Incidentally, this challenges the popular Marxist interpretation that since Lenin’s time everything is imperialism and everything is completely wrong. If you lived in any European country except Greece in 1975, you wouldn’t find it bad at all.
I also argued that the culprit of the collapse could not have been the neo-Marxists. They would have loved to have done it, but they never had the skills or resources to do it. After all, it wasn’t Frankfurt School philosophers who closed mines and factories, but financial investors and conservative politicians.
The role of neo-Marxism can be illustrated by comparing it to human health, or rather unhealth. We can see the forces of unregulated transnational capitalism as AIDS, and neo-Marxism as a banal virus that causes death. Fighting against neo-Marxism is a useless job, it solves nothing.

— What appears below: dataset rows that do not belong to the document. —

(* ===== verification/ConnectorSafe.v ===== *)
(** * net/Connector.cpp: what the worker keeps true

    The invariant of [ConnectorWorkInfo] and of the descriptors it made, and the
    parts of the worker's round against it. *)

From S2P Require Import Prelude.
From S2P Require Import Words.
From S2P Require Import Stack.
From S2P Require Import IntQueue.
From S2P Require Import Fdset.
From S2P Require Import Outcome.
From S2P Require Import Connector.
From stdpp Require Import gmap sorting.
#[local] Open Scope Z_scope.
#[local] Open Scope brynet_scope.
#[local] Open Scope outcome_scope.

(** ** The descriptor set *)

(** [ox_fdset_poll] changes nothing but [revents]. *)
Lemma poll_spec r self n : fdset_wf self -> length r.2 = length (live self) ->
  let self' := snd (ox_fdset_poll (fun _ _ => r) self n) in
  fdset_wf self' /\ interest self' = interest self.
Proof.
  intros Hw Hl. destruct r as [[ret err] revs]. simpl in Hl. unfold ox_fdset_poll. simpl.
  set (live' := zip_with _ _ revs).
  assert (Hlen : length live' = length (live self)) by (unfold live'; rewrite length_zip_with; unfold live in *; lia).
  assert (Hz : zlen live' = nfds self) by (unfold zlen; rewrite Hlen; exact (length_live self Hw)).
  assert (Hlive : live (mk_fdset (splice (pollFds self) 0 live') (nfds self) (limitSize self)) = live').
  { unfold live at 1. simpl. rewrite <- Hz. apply slice_splice_same; [lia|]. destruct Hw. lia. }
  assert (Hfd : fd <$> live' = fd <$> live self).
  { unfold live'. fold (live self). clear -Hl. revert revs Hl. induction (live self) as [|p l IH]; intros [|r revs] Hl; try done.
    simpl. f_equal. apply IH. simpl in Hl. lia. }
  assert (Hev : entry <$> live' = entry <$> live self).
  { unfold live'. fold (live self). clear -Hl. revert revs Hl. induction (live self) as [|p l IH]; intros [|r revs] Hl; try done.
    simpl. f_equal. apply IH. simpl in Hl. lia. }
  split.
  - destruct Hw. constructor; simpl; [rewrite zlen_splice; lia|done|]. by rewrite Hlive, Hfd.
  - unfold interest. by rewrite Hlive, Hev.
Qed.

Lemma live_interest self x : fdset_wf self -> x ∈ fd <$> live self <-> x ∈ dom (interest self).
Proof.
  intros Hw. rewrite elem_of_dom, list_elem_of_fmap. split.
  - intros (p & -> & Hp). exists (events p). apply interest_lookup; [done|]. by exists p.
  - intros [e He]. apply interest_lookup in He as (p & Hp & <- & _); [|done]. by exists p.
Qed.

Section Visit.
Context (malloc : Z -> option bytes) (Hmalloc : malloc_total malloc).

Lemma visit_spec type (l : list pollfd) q held :
  stack_holds q held -> Forall is_int (fd <$> l) -> zlen held + zlen l <= 2 ^ 26 ->
  exists q', visit malloc l type q = Some q' /\
    stack_holds q' (held ++ (fd <$> filter (fun p => check_event (Some p) type = true) l)).
Proof.
  revert q held. induction l as [|p l IH]; intros q held Hq Hl Hn; cbn [visit].
  { exists q. split; [done|]. cbn [filter list_filter fmap list_fmap]. by rewrite app_nil_r. }
  rewrite fmap_cons in Hl. apply Forall_cons in Hl as [Hp Hl]. rewrite zlen_cons in Hn. pose proof (zlen_nonneg l).
  rewrite filter_cons. destruct (check_event (Some p) type) eqn:E.
  - rewrite decide_True by done.
    destruct (q_push_ok (IntQueue := stack_queue malloc Hmalloc) q held (fd p)) as (q' & Eq & Hq'); [done|done|simpl; lia|].
    simpl in Eq, Hq'. unfold stack_push in Eq.
    destruct (ox_stack_push true malloc q (le_bytes 4 (fd p))) as [[b q1]|]; [|done]. injection Eq as ->.
    cbn [mbind option_bind snd]. rewrite fmap_cons.
    destruct (IH q' (held ++ [fd p]) Hq' Hl) as (q2 & -> & Hq2); [rewrite zlen_app, zlen_cons, zlen_nil; lia|].
    exists q2. split; [done|]. by rewrite <- app_assoc in Hq2.
  - rewrite decide_False by done. apply IH; [done|done|lia].
Qed.
End Visit.

Lemma bounded_length (l : list Z) n : 0 <= n -> NoDup l -> (forall x, x ∈ l -> 0 <= x < n) -> zlen l <= n.
Proof.
  intros Hn Hd Hb. assert (Hs : l ⊆+ seqZ 0 n).
  { apply NoDup_submseteq; [done|]. intros x Hx. apply elem_of_seqZ. specialize (Hb x Hx). lia. }
  apply submseteq_length in Hs. rewrite length_seqZ in Hs. unfold zlen. lia.
Qed.

(** ** Total correctness

    [must k m Q w]: from [w] the computation ends within its fuel, in [Q]; it fails only if
    [k] admits it. *)
Definition must {S A} (k : bool) (m : Outcome.M S A) (Q : A -> S -> Prop) (s : S) : Prop :=
  match m s with Ok (a, s') => Q a s' | Crash => k = true | Fuel => False end.

Section Must.
Context {S : Type} (k : bool).

Lemma must_ret {A} (a : A) (Q : A -> S -> Prop) s : Q a s -> must k (ret a) Q s.
Proof. done. Qed.
Lemma must_bind {A B} (m : Outcome.M S A) (f : A -> Outcome.M S B) Q s :
  must k m (fun a => must k (f a) Q) s -> must k (bind m f) Q s.
Proof. unfold must, bind. by destruct (m s) as [[]| |]. Qed.
Lemma must_get Q (s : S) : Q s s -> must k get Q s.
Proof. done. Qed.
Lemma must_gets {A} (f : S -> A) Q s : Q (f s) s -> must k (gets f) Q s.
Proof. done. Qed.
Lemma must_upd (f : S -> S) Q s : Q tt (f s) -> must k (upd f) Q s.
Proof. done. Qed.
Lemma must_crash {A} (Q : A -> S -> Prop) s : k = true -> must k crash Q s.
Proof. done. Qed.
Lemma must_lift {A} (o : option A) a (Q : A -> S -> Prop) s : o = Some a -> Q a s -> must k (lift o) Q s.
Proof. by intros ->. Qed.
Lemma must_mono {A} (m : Outcome.M S A) (Q Q' : A -> S -> Prop) s :
  must k m Q s -> (forall a s', Q a s' -> Q' a s') -> must k m Q' s.
Proof. unfold must. destruct (m s) as [[]| |]; auto. Qed.
(** One part, then the others from what it establishes. *)
Lemma must_then {A B} (m : Outcome.M S A) (f : A -> Outcome.M S B) (Q : A -> S -> Prop) R s :
  must k m Q s -> (forall a s', Q a s' -> must k (f a) R s') -> must k (bind m f) R s.
Proof. intros Hm Hf. apply must_bind. by apply (must_mono m Q). Qed.
End Must.

Ltac must_step :=
  lazymatch goal with
  | |- must _ (bind _ _) _ _ => apply must_bind
  | |- must _ (ret _) _ _ => apply must_ret
  | |- must _ get _ _ => apply must_get
  | |- must _ (gets _) _ _ => apply must_gets
  | |- must _ (upd _) _ _ => apply must_upd
  | |- _ => fail
  end; cbv beta.
Ltac must_steps := repeat must_step.

(** ** Callbacks that a connector bears *)

Definition is_connect (x : action) : Prop := match x with Connect _ => True | _ => False end.

(** A callback asks for connections only while it has its socket. *)
Fixpoint connects_first (l : list action) : Prop :=
  match l with
  | [] => True
  | Connect _ :: l => connects_first l
  | _ :: l => Forall (fun x => ~ is_connect x) l
  end.

(** So for a request and those of its callbacks; [k]: callbacks may ask for connections. *)
Inductive calm (k : bool) : address -> Prop :=
  | calm_intro ip port t s f :
      connects_first s -> (forall a, Connect a ∈ s ++ f -> k = true) -> (forall a, Connect a ∈ s ++ f -> calm k a) ->
      calm k (mk_address ip port t s f).

Section Safe.
Context {K : Type} `{!Kernel K}.
Context (malloc : Z -> option bytes) (Hmalloc : malloc_total malloc).
Context (fmalloc : Z -> option (list pollfd)) (Hfmalloc : fd_malloc_ok fmalloc).
Context (k : bool).

#[local] Abbreviation work := (work (K := K)).

(** ** The invariant *)

(** How the entries that count relate to the map: they are the map; all but the one whose
    callback runs; or a copy of it, the map being empty and the lock taken. *)
Inductive mode := Same | Busy (x : Z) | Detached.

Definition linked (o : mode) (infos m : gmap Z ConnectingInfo) (g : bool) : Prop :=
  match o with Same => m = infos | Busy x => m = delete x infos | Detached => infos = ∅ /\ g = true end.

Definition ids (m : gmap Z ConnectingInfo) : list nat := (fun p => ci_id (snd p)) <$> map_to_list m.

(** An entry is that of its request. *)
Definition from (l : list address) (ci : ConnectingInfo) : Prop :=
  exists a, l !! ci_id ci = Some a /\
    ci_timeout ci = timeout a /\ ci_successCB ci = successCB a /\ ci_failedCB ci = failedCB a.

(** [m]: the connections under way; [X]: descriptors in the hands of the code that runs;
    [T]: requests begun that it is about to answer. *)
Record inv (o : mode) (m : gmap Z ConnectingInfo) (X : gset Z) (T : list nat) (w : work) : Prop := {
  inv_link : linked o (mConnectingInfos w) m (guarded w);
  inv_fdset : fdset_wf (mFDSet w);
  inv_watched : interest (mFDSet w) = (fun _ => CHECK_WRITE_FLAG) <$> m;
  inv_mine : mine w = dom m ∪ X;
  inv_apart : dom m ## X;
  inv_open : mine w ⊆ opened (kernel w);
  inv_range x : x ∈ mine w -> 0 <= x < 2 ^ 26;
  inv_ids : (answers w).*1 ++ T ++ ids m ≡ₚ seq 0 (length (begun w));
  inv_from x ci : m !! x = Some ci -> from (begun w) ci;
  inv_calm : Forall (calm k) (begun w) }.

(** What the code that runs leaves to the code that called it. *)
Record frame (w w' : work) : Prop := {
  frame_guarded : guarded w' = guarded w;
  frame_result : mPollResult w' = mPollResult w;
  frame_infos : mConnectingInfos w ⊆ mConnectingInfos w';
  frame_begun : begun w `prefix_of` begun w' }.

#[local] Instance frame_preorder : PreOrder frame.
Proof.
  split.
  - intros w. by split.
  - intros w1 w2 w3 [] []. split; [congruence|congruence|by etrans|by etrans].
Qed.

(** ** The primitives *)

Lemma inv_kernel o m X T w kern : inv o m X T w -> opened kern = opened (kernel w) -> inv o m X T (set_kernel kern w).
Proof. intros [] E. split; simpl; try done. by rewrite E. Qed.

Lemma must_sys {A} (f : K -> A * K) Q w : (let '(a, kern) := f (kernel w) in Q a (set_kernel kern w)) -> must k (sys f) Q w.
Proof. unfold must, sys. by destruct (f _). Qed.

Lemma inv_answer o m X T w n b : inv o m X (n :: T) w -> inv o m X T (set_answers (answers w ++ [(n, b)]) w).
Proof.
  intros []. split; simpl; try done. rewrite <- inv_ids0, fmap_app, <- !app_assoc. done.
Qed.

Lemma inv_begin o m X T w a : inv o m X T w -> calm k a ->
  inv o m X (length (begun w) :: T) (set_begun (begun w ++ [a]) w).
Proof.
  intros [] Ha. split; simpl; try done.
  - rewrite length_app. simpl. rewrite Nat.add_1_r, seq_S, <- inv_ids0. simpl.
    rewrite <- Permutation_middle. apply Permutation_cons_append.
  - intros x ci Hx. destruct (inv_from0 x ci Hx) as (b & Hb & ?). exists b. split; [|done].
    by apply lookup_app_l_Some.
  - apply Forall_app. by split; [|constructor].
Qed.

Lemma inv_close o m X T w x : inv o m ({[x]} ∪ X) T w -> x ∉ X ->
  inv o m X T (set_mine (mine w ∖ {[x]}) (set_kernel (sys_close x (kernel w)) w)).
Proof.
  intros [] Hx. split; simpl; try done.
  - rewrite inv_mine0. set_solver.
  - set_solver.
  - rewrite close_opened. set_solver.
  - intros y Hy. apply inv_range0. set_solver.
Qed.

Lemma must_close o m X T w x Q : inv o m ({[x]} ∪ X) T w -> x ∉ X ->
  (forall w', inv o m X T w' -> frame w w' -> begun w' = begun w -> Q tt w') -> must k (SocketClose x) Q w.
Proof.
  intros Hi Hx HQ. unfold SocketClose. must_steps. rewrite decide_True.
  - must_steps. apply HQ; [by apply inv_close|by split|done].
  - destruct Hi. rewrite inv_mine0. split; [set_solver|]. apply inv_open0. rewrite inv_mine0. set_solver.
Qed.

And how did Western societies succumb so easily? Perhaps because they were totally unprepared. Since the 1970s, the West has gone through a series of crises – the rise of the intellectual class, the useless and in every way botched Vietnam War, the oil crisis, later the shift of jobs to Asia, etc. It would have been logical for the Soviet communists and their allies to take advantage of this. The West was prepared for this. After all, Western European regimes were founded precisely with the assumption that the main danger was posed by the communists.
But no one expected the deadly attack to come from their own bankers. Only a few deranged leftists, whom no one took seriously, foresaw this. Yet there was the experience of the inter-war crisis of the enormous danger posed by financial speculators. But that experience was too quickly forgotten.